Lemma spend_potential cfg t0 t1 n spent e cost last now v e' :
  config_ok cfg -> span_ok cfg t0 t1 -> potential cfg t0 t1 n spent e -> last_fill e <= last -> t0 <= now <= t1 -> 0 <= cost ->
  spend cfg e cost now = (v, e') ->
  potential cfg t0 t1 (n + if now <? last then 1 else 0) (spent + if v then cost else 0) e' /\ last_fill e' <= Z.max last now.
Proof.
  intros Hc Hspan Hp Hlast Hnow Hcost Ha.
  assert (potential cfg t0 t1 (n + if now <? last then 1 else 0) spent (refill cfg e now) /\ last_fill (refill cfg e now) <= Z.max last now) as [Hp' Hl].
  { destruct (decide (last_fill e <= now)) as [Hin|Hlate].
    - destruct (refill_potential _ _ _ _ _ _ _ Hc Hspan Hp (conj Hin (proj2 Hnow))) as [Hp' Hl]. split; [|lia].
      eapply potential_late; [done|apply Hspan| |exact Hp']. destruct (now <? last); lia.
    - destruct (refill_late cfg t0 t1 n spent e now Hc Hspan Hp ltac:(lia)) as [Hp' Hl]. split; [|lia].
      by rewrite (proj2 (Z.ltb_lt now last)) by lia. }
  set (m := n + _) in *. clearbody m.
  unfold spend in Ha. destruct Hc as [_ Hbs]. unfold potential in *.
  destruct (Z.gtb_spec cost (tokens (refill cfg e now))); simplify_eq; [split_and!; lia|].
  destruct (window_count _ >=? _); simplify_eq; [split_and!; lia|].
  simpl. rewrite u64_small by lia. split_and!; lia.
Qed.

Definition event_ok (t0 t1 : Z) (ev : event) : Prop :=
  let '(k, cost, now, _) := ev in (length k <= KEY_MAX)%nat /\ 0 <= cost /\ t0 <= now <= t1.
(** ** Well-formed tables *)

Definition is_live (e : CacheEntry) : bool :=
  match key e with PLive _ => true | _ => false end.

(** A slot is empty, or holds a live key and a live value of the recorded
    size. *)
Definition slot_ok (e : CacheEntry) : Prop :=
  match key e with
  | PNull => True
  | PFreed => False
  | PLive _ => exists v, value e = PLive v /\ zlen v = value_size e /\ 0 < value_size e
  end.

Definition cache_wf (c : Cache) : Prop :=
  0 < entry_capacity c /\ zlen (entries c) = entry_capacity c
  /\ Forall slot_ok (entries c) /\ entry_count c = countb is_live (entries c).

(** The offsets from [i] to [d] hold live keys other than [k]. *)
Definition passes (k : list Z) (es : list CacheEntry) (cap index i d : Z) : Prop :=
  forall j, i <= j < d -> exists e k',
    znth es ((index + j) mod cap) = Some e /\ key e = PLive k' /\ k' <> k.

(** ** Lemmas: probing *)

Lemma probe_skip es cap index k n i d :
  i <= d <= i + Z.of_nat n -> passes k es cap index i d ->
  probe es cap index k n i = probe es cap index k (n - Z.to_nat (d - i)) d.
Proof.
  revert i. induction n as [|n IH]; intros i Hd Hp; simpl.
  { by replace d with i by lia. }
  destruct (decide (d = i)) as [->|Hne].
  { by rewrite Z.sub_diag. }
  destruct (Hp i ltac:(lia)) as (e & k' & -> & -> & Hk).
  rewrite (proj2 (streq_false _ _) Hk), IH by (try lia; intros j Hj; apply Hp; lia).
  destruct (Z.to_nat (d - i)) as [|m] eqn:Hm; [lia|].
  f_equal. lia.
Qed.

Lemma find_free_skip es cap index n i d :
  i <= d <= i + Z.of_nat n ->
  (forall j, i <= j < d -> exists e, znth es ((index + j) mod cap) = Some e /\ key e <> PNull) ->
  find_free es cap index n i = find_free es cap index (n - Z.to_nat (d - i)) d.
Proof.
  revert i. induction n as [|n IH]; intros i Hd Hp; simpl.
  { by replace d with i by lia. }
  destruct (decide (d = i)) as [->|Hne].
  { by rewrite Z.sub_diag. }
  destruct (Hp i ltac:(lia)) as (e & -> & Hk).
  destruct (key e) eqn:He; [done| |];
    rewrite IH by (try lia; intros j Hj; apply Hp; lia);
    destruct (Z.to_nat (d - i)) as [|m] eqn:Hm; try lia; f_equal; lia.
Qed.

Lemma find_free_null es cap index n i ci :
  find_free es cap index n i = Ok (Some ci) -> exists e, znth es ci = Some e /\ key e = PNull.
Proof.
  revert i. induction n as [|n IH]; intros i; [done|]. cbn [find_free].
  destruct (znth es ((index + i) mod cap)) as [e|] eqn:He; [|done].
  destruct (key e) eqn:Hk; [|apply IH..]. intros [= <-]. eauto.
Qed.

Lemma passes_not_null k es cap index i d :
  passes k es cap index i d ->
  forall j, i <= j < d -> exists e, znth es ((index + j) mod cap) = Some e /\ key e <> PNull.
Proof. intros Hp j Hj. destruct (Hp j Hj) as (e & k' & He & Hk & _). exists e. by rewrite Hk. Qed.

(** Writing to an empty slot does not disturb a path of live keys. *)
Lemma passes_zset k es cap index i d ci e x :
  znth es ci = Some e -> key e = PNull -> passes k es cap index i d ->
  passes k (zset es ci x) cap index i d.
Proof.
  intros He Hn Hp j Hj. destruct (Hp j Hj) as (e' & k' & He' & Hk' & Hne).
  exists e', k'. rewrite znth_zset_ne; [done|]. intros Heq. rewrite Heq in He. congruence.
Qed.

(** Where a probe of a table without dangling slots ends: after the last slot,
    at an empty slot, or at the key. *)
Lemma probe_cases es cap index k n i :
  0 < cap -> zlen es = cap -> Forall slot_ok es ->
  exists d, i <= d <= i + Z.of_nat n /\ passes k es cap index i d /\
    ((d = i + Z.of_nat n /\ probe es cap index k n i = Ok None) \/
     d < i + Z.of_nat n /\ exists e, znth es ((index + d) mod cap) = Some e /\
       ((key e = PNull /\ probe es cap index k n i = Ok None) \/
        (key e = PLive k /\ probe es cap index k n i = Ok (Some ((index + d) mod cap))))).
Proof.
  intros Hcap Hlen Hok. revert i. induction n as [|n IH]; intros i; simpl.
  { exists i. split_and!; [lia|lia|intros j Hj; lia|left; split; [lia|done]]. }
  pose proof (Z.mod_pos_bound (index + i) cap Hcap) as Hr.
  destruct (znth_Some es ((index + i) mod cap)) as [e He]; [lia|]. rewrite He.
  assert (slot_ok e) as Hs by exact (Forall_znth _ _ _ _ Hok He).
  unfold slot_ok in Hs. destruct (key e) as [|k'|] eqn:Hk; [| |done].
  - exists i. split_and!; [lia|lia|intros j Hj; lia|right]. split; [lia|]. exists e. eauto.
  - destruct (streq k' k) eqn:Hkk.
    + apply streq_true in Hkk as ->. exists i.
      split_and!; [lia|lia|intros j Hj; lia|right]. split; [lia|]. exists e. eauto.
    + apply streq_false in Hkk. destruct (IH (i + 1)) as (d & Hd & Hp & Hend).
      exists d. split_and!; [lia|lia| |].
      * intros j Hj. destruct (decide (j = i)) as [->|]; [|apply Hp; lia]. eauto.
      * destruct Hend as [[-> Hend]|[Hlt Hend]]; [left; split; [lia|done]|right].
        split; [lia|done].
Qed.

━━━━━━━━━━

Exercise objective — A single number is the whole answer: the tally of lines above that contain "else".

Result for this task — 2